#### Task details:
Copy out all of the entries exactly as they appear.

#### Stored data:
^^^^

(** [data[i]] *)
Definition item (data : list string) (i : nat) : outcome string :=
  match data !! i with
  | Some field => Returns field
  | None => Raises IndexError
  end.

(** The built-in [sorted(tracks, key=itemgetter(1))]: a stable sort on the
    position.  The insertion puts a track in front of the tracks of the same
    position, all of which came after it in [tracks]. *)
Fixpoint insert_by_pos (track : string * Z) (tracks : list (string * Z))
  : list (string * Z) :=
  match tracks with
  | [] => [track]
  | t :: rest =>
      if track.2 <=? t.2 then track :: t :: rest
      else t :: insert_by_pos track rest
  end.

Definition sorted (tracks : list (string * Z)) : list (string * Z) :=
  foldr insert_by_pos [] tracks.

(** [data = line.strip().split("\t")] and
    [gene, track, track_pos = data[0], data[1], int(data[2])], evaluated from
    left to right. *)
Definition parse_line (line : string) : outcome (string * string * Z) :=
  let data := split TAB (strip line) in
  gene ← item data 0;
  track ← item data 1;
  field ← item data 2;
  track_pos ← int field;
  Returns (gene, track, track_pos).

(** [if gene in track_info: ... append ... else: track_info[gene] = [...]] *)
Definition add_track (track_info : gmap string (list (string * Z)))
    (gene track : string) (track_pos : Z) : gmap string (list (string * Z)) :=
  match track_info !! gene with
  | Some tracks => <[gene := tracks ++ [(track, track_pos)]]> track_info
  | None => <[gene := [(track, track_pos)]]> track_info
  end.

(** The first [for] loop, over the lines still to read. *)
Fixpoint read_lines (lines : list string)
    (track_info : gmap string (list (string * Z)))
  : outcome (gmap string (list (string * Z))) :=
  match lines with
  | [] => Returns track_info
  | line :: rest =>
      '(gene, track, track_pos) ← parse_line line;
      read_lines rest (add_track track_info gene track track_pos)
  end.

(** [read_track_file], on the content of the file.  The second loop assigns
    [track_sorted[gene]] once for each key of [track_info]. *)
Definition read_track_file (content : string)
  : outcome (gmap string (list (string * Z))) :=
  mbind (M := outcome)
    (fun track_info : gmap string (list (string * Z)) =>
       Returns (sorted <$> track_info))
    (read_lines (file_lines content) ∅).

^^^^

#### Answer to this exercise:
(** [data[i]] *)
Definition item (data : list string) (i : nat) : outcome string :=
  match data !! i with
  | Some field => Returns field
  | None => Raises IndexError
  end.

(** The built-in [sorted(tracks, key=itemgetter(1))]: a stable sort on the
    position.  The insertion puts a track in front of the tracks of the same
    position, all of which came after it in [tracks]. *)
Fixpoint insert_by_pos (track : string * Z) (tracks : list (string * Z))
  : list (string * Z) :=
  match tracks with
  | [] => [track]
  | t :: rest =>
      if track.2 <=? t.2 then track :: t :: rest
      else t :: insert_by_pos track rest
  end.

Definition sorted (tracks : list (string * Z)) : list (string * Z) :=
  foldr insert_by_pos [] tracks.

(** [data = line.strip().split("\t")] and
    [gene, track, track_pos = data[0], data[1], int(data[2])], evaluated from
    left to right. *)
Definition parse_line (line : string) : outcome (string * string * Z) :=
  let data := split TAB (strip line) in
  gene ← item data 0;
  track ← item data 1;
  field ← item data 2;
  track_pos ← int field;
  Returns (gene, track, track_pos).

(** [if gene in track_info: ... append ... else: track_info[gene] = [...]] *)
Definition add_track (track_info : gmap string (list (string * Z)))
    (gene track : string) (track_pos : Z) : gmap string (list (string * Z)) :=
  match track_info !! gene with
  | Some tracks => <[gene := tracks ++ [(track, track_pos)]]> track_info
  | None => <[gene := [(track, track_pos)]]> track_info
  end.

(** The first [for] loop, over the lines still to read. *)
Fixpoint read_lines (lines : list string)
    (track_info : gmap string (list (string * Z)))
  : outcome (gmap string (list (string * Z))) :=
  match lines with
  | [] => Returns track_info
  | line :: rest =>
      '(gene, track, track_pos) ← parse_line line;
      read_lines rest (add_track track_info gene track track_pos)
  end.

(** [read_track_file], on the content of the file.  The second loop assigns
    [track_sorted[gene]] once for each key of [track_info]. *)
Definition read_track_file (content : string)
  : outcome (gmap string (list (string * Z))) :=
  mbind (M := outcome)
    (fun track_info : gmap string (list (string * Z)) =>
       Returns (sorted <$> track_info))
    (read_lines (file_lines content) ∅).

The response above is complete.